Una fotografia storica
Il direttore del King’s College, Maurice Wilkins aveva infatti indirizzato la ricerca scommettendo nella possibilità di “fotografare” con i raggi X la molecola, ma non apprezzò mai il lavoro della sua collaboratrice. Gli era estranea l’idea che una donna potesse ottenere risultati un un campo dove solo l’intelligenza maschile “poteva naturalmente” emergere. Ma Rosalind non si scoraggiò e contrattaccò. Donna sicura di sé, ribelle ai ruoli subalterni cui veniva destinata, per i colleghi era nientemeno che “la terribile Rosy”. Fu così che dopo un gran numero di tentativi e fallimenti, nella primavera del 1952Rosalind, appena 32enne, insieme al giovane dottorando Raymond Gosling, riuscì a fotografare nitidamente la molecola del DNA utilizzando una esposizione di circa 100 ore. Era la Fotografia 51, l’istantanea che rivelò la forma elicoidale del DNA. Ma non fu una rivincita. La storia di Rosalind non è infatti quella di una foto sensazionale e di un grande successo scientifico, ma quella di un furto di dati e una grandissima ingiustizia.
La foto scippata
Rosalind Elsie Franklin fu infatti privata dei riconoscimenti che le erano dovuti. Si trattò di un furto? Forse allora non la videro così. Il capo del laboratorio si riteneva in potere di utilizzare liberamente i lavori dei suoi sottoposti, tanto più se avevano l’aggravante di essere donne. Sta di fatto che ancor prima che la scienziata potesse mettere mano ai suoi appunti e pubblicare la sua scoperta, la foto fu “presa” e condivisa dal direttore Maurice Wilkins con altri scienziati (maschi) che lavoravano in un laboratorio “concorrente” a Cambridge: James Watson e Francis Crick, passati alla storia come gli “scopritori” della struttura del DNA!
Nobel alla disonestà
Ingannata e delusa, dopo la pubblicazione dei risultati di Watson e Crick (e Wilkins!) nell’articolo del 1953 che valse loro il Nobel per la medicina, Rosalind Franklin abbandonò il King’s college, ma non il lavoro di ricerca.

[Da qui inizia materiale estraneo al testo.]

Lemma fschunk_wf_run bound s es :
  fschunk_wf bound s -> bound + Z.of_nat (length es) < 2 ^ 31 ->
  fschunk_wf (bound + Z.of_nat (length es)) (fsm_final s es).
Proof.
  revert bound s. induction es as [|e es IH]; intros bound s Hw Hlen.
  - by rewrite Z.add_0_r.
  - rewrite fsm_final_cons. simpl length in *.
    replace (bound + Z.of_nat (S (length es))) with ((bound + 1) + Z.of_nat (length es)) by lia.
    apply IH; [|lia]. apply fschunk_wf_step; [lia|done].
Qed.

(** The allocation counter of a free-space chunk never goes wrong: after any
    run of fewer than 2^31 events it is non-negative and positive exactly in the
    allocating state, so invalidation is granted only when nobody allocates. *)
Theorem fschunk_counter_invariant (es : list fschunk_TRevent_t) :
  Z.of_nat (length es) < 2 ^ 31 ->
  fschunk_wf (Z.of_nat (length es)) (fsm_final init_fschunk_state_fsm es) /\
  ((update_fschunk_state (fsm_final init_fschunk_state_fsm es) fsChunk_E_InvalidateSpace).2
     = fsChunk_A_DO_Inval -> num_allocating (fsm_final init_fschunk_state_fsm es) = 0).
Proof.
  intros Hlen.
  assert (Hw : fschunk_wf (Z.of_nat (length es)) (fsm_final init_fschunk_state_fsm es)).
  { apply (fschunk_wf_run 0 init_fschunk_state_fsm es); [|lia].
    split; [done|]. simpl. split; [congruence|lia]. }
  split; [done|]. revert Hw. unfold fschunk_wf.
  destruct (fsm_final init_fschunk_state_fsm es) as [[] n]; simpl; try congruence.
  intros [Hr Hw] _. assert (~ 0 < n) by (rewrite <- Hw; congruence). lia.
Qed.

Lemma fschunk_counter_invariant_witness :
  fschunk_wf 2 (fsm_final init_fschunk_state_fsm
    [fsChunk_E_AllocSpace; fsChunk_E_AllocDONE]) /\
  ((update_fschunk_state (fsm_final init_fschunk_state_fsm
      [fsChunk_E_AllocSpace; fsChunk_E_AllocDONE]) fsChunk_E_InvalidateSpace).2
     = fsChunk_A_DO_Inval ->
   num_allocating (fsm_final init_fschunk_state_fsm
      [fsChunk_E_AllocSpace; fsChunk_E_AllocDONE]) = 0).
Proof.
  apply (fschunk_counter_invariant [fsChunk_E_AllocSpace; fsChunk_E_AllocDONE]).
  simpl. lia.
Defined.

Definition fs_retire (a : fschunk_action_t) : bool :=
  match a with
  | fsChunk_A_DO_Inval | fsChunk_A_DO_Report | fsChunk_A_DO_Clean => true
  | _ => false
  end.

Definition fs_script (s : fs_chunkStat_fsm_t) (p : list fschunk_action_t) : Prop :=
  match fs_chunkStat s with
  | fsChunk_S_Free | fsChunk_S_Allocating =>
      p = [fsChunk_A_DO_Inval; fsChunk_A_DO_Report; fsChunk_A_DO_Clean]
  | fsChunk_S_Invalidated => p = [fsChunk_A_DO_Report; fsChunk_A_DO_Clean]
  | fsChunk_S_Reporting => p = [fsChunk_A_DO_Clean]
  | _ => p = []
  end.

Lemma fs_scripted : scripted fs_retire fs_script.
Proof.
  split.
  - intros [[] n]; eexists; reflexivity.
  - intros [[] n] [] p; unfold fs_script; simpl; try (destruct (_ =? _)); simpl; intros ->; done.
Qed.

(** The states in which a chunk was taken back. *)
Definition fs_retired (s : fs_chunkStat_fsm_t) : Prop :=
  match fs_chunkStat s with
  | fsChunk_S_Free | fsChunk_S_Allocating | fsChunk_S_INIT => False
  | _ => True
  end.

Lemma fs_retired_step s e : fs_retired s -> fs_retired (update_fschunk_state s e).1.
Proof. by destruct s as [[] n], e. Qed.

(** A free-space chunk is retired in order, once: invalidate, report, clean;
    and once the invalidation was granted no allocation is ever granted again. *)
Theorem fschunk_retirement (es1 es2 : list fschunk_TRevent_t) :
  filter (fun a => fs_retire a = true) (fsm_trace init_fschunk_state_fsm es1)
    `prefix_of` [fsChunk_A_DO_Inval; fsChunk_A_DO_Report; fsChunk_A_DO_Clean] /\
  (fs_retired (fsm_final init_fschunk_state_fsm es1) ->
   fsChunk_A_DO_Alloc ∉ fsm_trace (fsm_final init_fschunk_state_fsm es1) es2).
Proof.
  split.
  - destruct (scripted_prefix _ _ init_fschunk_state_fsm es1 fs_scripted) as (p & Hp & Hpre).
    unfold fs_script in Hp. simpl in Hp. by subst.
  - generalize (fsm_final init_fschunk_state_fsm es1). induction es2 as [|e es2 IH]; intros s Hs.
    + apply not_elem_of_nil.
    + rewrite fsm_trace_cons, elem_of_cons. intros [Ha|Hin].
      * by destruct s as [[] n], e.
      * by eapply IH, Hin; apply fs_retired_step.
Qed.

Lemma fschunk_retirement_witness :
  fsChunk_A_DO_Alloc ∉ fsm_trace (fsm_final init_fschunk_state_fsm [fsChunk_E_InvalidateSpace])
    [fsChunk_E_AllocSpace; fsChunk_E_ReportFree; fsChunk_E_AllocSpace].
Proof.
  apply (fschunk_retirement [fsChunk_E_InvalidateSpace]
    [fsChunk_E_AllocSpace; fsChunk_E_ReportFree; fsChunk_E_AllocSpace]). exact I.
Defined.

Si trasferì nel Brickbeck college concentrando i suoi sforzi nell’ambito della virologia, dove pure apportò dei contributi decisivi agli studi sulla struttura molecolare di virus come quello del mosaico del tabacco o della polio. Forse a causa della sovraesposizione alle radiazioni con le quali aveva lavorato per tutta la vita, nel 1956 le fu diagnosticato un tumore alle ovaie. Morì il 16 aprile 1958 a soli 34 anni. Ma neppure dopo la morte il suo grande apporto fu riconosciuto. Nel 1962 (quattro anni la morte di Rosalind) con lo stesso Maurice Wilkins Watson e Crick vinsero il Nobel,ma sia nel loro discorso di ringraziamento sia in tutte le loro pubblicazioni successive non nominarono, ringraziarono o citarono mai Rosalind. Solo nel 1968 Watson parlerà di lei nel suo libro “La doppia elica”: ma solo per denigrarla con toni insultanti e umilianti, mai ritrattati.